From the youngest age, I have thought that the world we live in betrays us; this thought still remains with me — Naruse
Naruse Mikio (20 August 1905 – 2 July 1969) is one of the least known of Japan’s early master directors, both in the West and in Japan, yet he created some of the most moving, darkly beautiful works in Japanese cinema. Like Mizoguchi Kenji, Naruse showed an uncanny understanding for the psychology of women. Like Ozu Yasujiro, he preferred subtle shifts of character over broad strokes of plot. Unlike either of these early greats, however, Naruse’s vision of humanity was much darker and more clinical.
Born in Tokyo, in 1905, Naruse was the youngest of three sons of a desperately poor embroiderer. Although he excelled in elementary school, his family could not afford to further his education. He was instead enrolled in a two-year technical school. There, he spent virtually all of his free time reading borrowed books from the library. Soon after he graduated in 1920, his father died. At age 15, Naruse had no choice but to work. He found employment at the newly founded Shochiku company as a prop man. During this same time, Mizoguchi and Ozu rose, within three years, from lowly apprentices to directors. Excessively modest and painfully shy, Naruse rose through the studio’s ranks more slowly. After eight years as an assistant director to Gosho Heinosuke and Ikeda Yoshinobu , he finally got the chance to direct. But soon thereafter, Naruse moved to P.C.L studio which later merged into Toho. (Note: Of Naruse’s 24 silent films, 19 have been lost, and of the 65 sound films, 2 have been lost, and one is available only in incomplete form.)

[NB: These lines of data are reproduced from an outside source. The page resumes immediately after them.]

(** [back], [pop_back] and [reset] of the object popped; no object to pop is
    undefined behaviour. *)
Definition take_back (o : t) (h : heap) : result (option ptr * t * heap) :=
  match last (mFreeItems o) with
  | Some p =>
      match reset_at p h with
      | Ok h => Ok (Some p, set_free (removelast (mFreeItems o)) o, h)
      | Bad_alloc => Bad_alloc
      | Undefined => Undefined
      end
  | None => Undefined
  end.

Definition create (o : t) (h : heap) : result (option ptr * t * heap) :=
  match mFreeItems o with
  | _ :: _ => take_back o h
  | [] =>
      match resize (mIncreaseStep o) o h with
      | Ok (true, o, h) => take_back o h
      | Ok (false, o, h) => Ok (None, o, h)
      | Bad_alloc => Bad_alloc
      | Undefined => Undefined
      end
  end.

(** The test of the assertion in the [DEBUG] build: the object is in this cache. *)
Definition in_cache (p : ptr) (c : CacheItem) : bool :=
  (p.1 =? cache c) && (0 <=? p.2) && (p.2 <? count c).
Definition asserts (debug : bool) (p : ptr) (o : t) : bool :=
  negb debug || forallb (in_cache p) (mItemCaches o).

(** A failed assertion ends the program, here as [Undefined]. *)
Definition destroy (debug : bool) (p : option ptr) (o : t) : result (bool * t) :=
  match p with
  | None => Ok (false, o)
  | Some p => if asserts debug p o then Ok (true, set_free (mFreeItems o ++ [p]) o) else Undefined
  end.
Lemma fetch_needed o m :
  owns o m -> fresh m -> used_up o m = true ->
  exists m', fetch_if_needed (o, m) =
      Some ((), (set_result (result_id (fetched o) m) 0 (moved o), m')) /\
    results m' = with_result (fetched o) (drop_result (mResult o) m) /\
    fresh m' /\ sent m' = sent m ++ fetch_commands o.
Proof.
  intros Ho Hf Hu.
  assert (fetch_if_needed (o, m) =
    (r ← PQexec (mFetchCommand o); modify (set_result r 0)) (o, drop_result (mResult o) m)) as ->.
  { unfold fetch_if_needed. run_m. unfold used_up in Hu.
    destruct (mResult o) as [r|] eqn:Er; [|done]. destruct (Ho r Er) as (x & Hx & _).
    rewrite Hx in Hu. cbn [PQntuples]. run_m. rewrite Hx. cbn.
    rewrite Hu. run_m. by rewrite Hx. }
  pose proof (fresh_drop (mResult o) m Hf) as Hf1.
  set (m1 := drop_result (mResult o) m) in *.
  assert (next_result m1 = next_result m) as Hn by (subst m1; by destruct (mResult o)).
  assert (sent m1 = sent m) as Hse by (subst m1; by destruct (mResult o)).
  clearbody m1.
  unfold PQexec, mbind, M_bind, fetched, fetch_commands, moved, ends, after.
  destruct (mConnection o) as [c|] eqn:Ec.
  - destruct (libpq_exec (mFetchCommand o) c) as [[x|] c'] eqn:E; cbn; rewrite ?Hn, ?Hse.
    + eexists. split; [done|]. cbn. rewrite ?Hn. split; [done|]. split; [|done].
      intros r Hr. cbn in *. rewrite lookup_insert_ne by lia. apply Hf1. lia.
    + eexists. split; [done|]. split; [done|]. split; [|done]. intros r Hr. cbn in *. apply Hf1. lia.
  - eexists. split; [done|]. split; [done|]. split; [done|]. by rewrite app_nil_r.
Qed.

(** The object for a cell of row [i] of the result [r]. *)
Definition row_object (cell : row) (r i : Z) : DataObject :=
  match cell with
  | Some bytes => MkDataObject (Z.of_nat (length bytes)) (Some (r, i))
  | None => new_DataObject
  end.

(** What [next] does with the batch it has. *)
Lemma row_of_batch_row o m r x cell :
  mResult o = Some r -> results m !! r = Some x -> status x = PGRES_TUPLES_OK ->
  0 <= mResultOffset o -> tuples x !! Z.to_nat (mResultOffset o) = Some cell ->
  row_of_batch (o, m) =
    Some (Some (row_object cell r (mResultOffset o)),
          (set_result (Some r) (mResultOffset o + 1) o, m)).
Proof.
  intros Er Hx Hst Hoff Hc. unfold row_of_batch. run_m. rewrite Er. cbn.
  run_m. rewrite Hx. cbn. rewrite Hst, bool_decide_eq_true_2 by done. cbn. rewrite Hx. cbn.
  assert ((Z.of_nat (length (tuples x)) =? 0) = false) as ->.
  { apply Z.eqb_neq. apply lookup_lt_Some in Hc. lia. }
  cbn. rewrite Hx. cbn. rewrite Hc. by destruct cell.
Qed.

Lemma row_of_batch_empty o m r x :
  mResult o = Some r -> results m !! r = Some x -> status x = PGRES_TUPLES_OK ->
  tuples x = [] ->
  row_of_batch (o, m) = (closeAndReset;; mret None) (o, m).
Proof.
  intros Er Hx Hst Hn. unfold row_of_batch. run_m. rewrite Er. cbn.
  run_m. rewrite Hx. cbn. rewrite Hst, bool_decide_eq_true_2 by done. cbn. rewrite Hx. cbn.
  by rewrite Hn.
Qed.

Definition fetch_failed (o : t) : t :=
  set_was_error true
    (set_error_text ("Error fetching results : " +:+ libpq_errorMessage (mConnection o) +:+ " ") o).

Lemma row_of_batch_failed o m :
  match mResult o with
  | Some r => exists x, results m !! r = Some x /\ status x <> PGRES_TUPLES_OK
  | None => True
  end ->
  row_of_batch (o, m) = (closeAndReset;; mret None) (fetch_failed o, m).
Proof.
  intros Hr. unfold row_of_batch. run_m. destruct (mResult o) as [r|] eqn:Er.
  - destruct Hr as (x & Hx & Hs). cbn. run_m. rewrite Hx. cbn.
    by rewrite bool_decide_eq_false_2.
  - done.
Qed.

#[local] Arguments PQexec : simpl never.
#[local] Arguments PQresultStatus : simpl never.
#[local] Arguments PQclear : simpl never.
#[local] Arguments closeAndReset : simpl never.

(** ** [executeQuery] *)

Definition good (o : t) (m : memory) : Prop := owns o m /\ fresh m.

Lemma good_no_result o m : mResult o = None -> fresh m -> good o m.
Proof. intros Hn Hf. split; [|done]. intros r Hr. congruence. Qed.

(** The object when [BEGIN] fails, and when the query does: [o] is the object
    with no result. *)
Definition begin_failed (topic : Topic) (c : conn) (o : t) : t :=
  let c1 := after "BEGIN" c in
  set_was_error true
    (set_error_text ("Error executing query for topic : " +:+ format_topic topic +:+
                     " : BEGIN command failed " +:+ libpq_errorMessage (Some c1))
       (set_connection (Some c1) o)).

Definition in_transaction (topic : Topic) (fetchSize : Z) (c : conn) (o : t) : t :=
  set_commands (fetch_text topic (mThreadId o) fetchSize) (close_text topic (mThreadId o))
    (set_state Open (set_connection (Some (after "BEGIN" c)) o)).

Definition declared (query : string) (topic : Topic) (fetchSize : Z) (c : conn) (o : t) : t :=
  set_connection (Some (after query (after "BEGIN" c))) (in_transaction topic fetchSize c o).

Definition query_failed (query : string) (o : t) : t :=
  set_was_error true (set_error_text ("Error executing query " +:+ query +:+ " :  ") o).

Definition begin_sent (c : conn) : list (string * ExecStatus) := [("BEGIN", ends "BEGIN" c)].
Definition query_sent (query : string) (c : conn) : list (string * ExecStatus) :=
  [("BEGIN", ends "BEGIN" c); (query, ends query (after "BEGIN" c))].

(** The three ways a query on the connection [c] goes: [BEGIN] is refused, the
    query is refused and the transaction ended, or a cursor is open. In the
    last case the result of the query stays allocated and nothing points to it. *)
Definition query_outcome (query : string) (topic : Topic) (fetchSize : Z) (c : conn)
    (o : t) (m : memory) (o' : t) (m' : memory) : Prop :=
  let o0 := set_result None 0 o in
  if not_ok (ends "BEGIN" c) then
    o' = begin_failed topic c o0 /\ same_results m m' (begin_sent c)
  else if not_ok (ends query (after "BEGIN" c)) then
    let o1 := query_failed query (declared query topic fetchSize c o0) in
    o' = closed o1 /\ same_results m m' (query_sent query c ++ close_commands o1)
  else
    o' = declared query topic fetchSize c o0 /\ fresh m' /\
    sent m' = sent m ++ query_sent query c /\
    exists id x, results m !! id = None /\ status x = PGRES_COMMAND_OK /\
      results m' = <[id := x]> (results m).

Lemma PQexec_ok cmd o m c :
  mConnection o = Some c -> ends cmd c = PGRES_COMMAND_OK ->
  exists x m1, PQexec cmd (o, m) =
      Some (Some (next_result m), (set_connection (Some (after cmd c)) o, m1)) /\
    status x = PGRES_COMMAND_OK /\ next_result m1 = next_result m + 1 /\
    results m1 = <[next_result m := x]> (results m) /\
    sent m1 = sent m ++ [(cmd, PGRES_COMMAND_OK)].
Proof.
  intros Hc He. unfold PQexec, ends, after in *. rewrite Hc.
  destruct (libpq_exec cmd c) as [[x|] c'] eqn:E; cbn in *; [|done].
  eexists x, _. rewrite He. done.
Qed.

Lemma not_ok_false st : not_ok st = false <-> st = PGRES_COMMAND_OK.
Proof. unfold not_ok. rewrite bool_decide_eq_false. destruct st; naive_solver. Qed.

His films are populated with proud, willful women who find themselves searching for dignity in desperate circumstances, only to find false promises and continuing degradation. Naruse’s characters are stubborn, experienced, and self-aware. They are women who knowingly enter doomed relationships, as in Floating Clouds; barmaids who struggle to support their children, as in Ginza Cosmetics; or aged geishas who try to resist a decline into prostitution, as in Flowing. Yet they continue to struggle and endure in spite of their bleak prospects. Naruse shoots his actors close-up in confined spaces. His claustrophobic aesthetic seems to deny the possibility, not just of transcendence, but even of communication or happiness. Naruse films rely on subtle changes of expression to create brilliantly nuanced studies of these remarkable and desperate women.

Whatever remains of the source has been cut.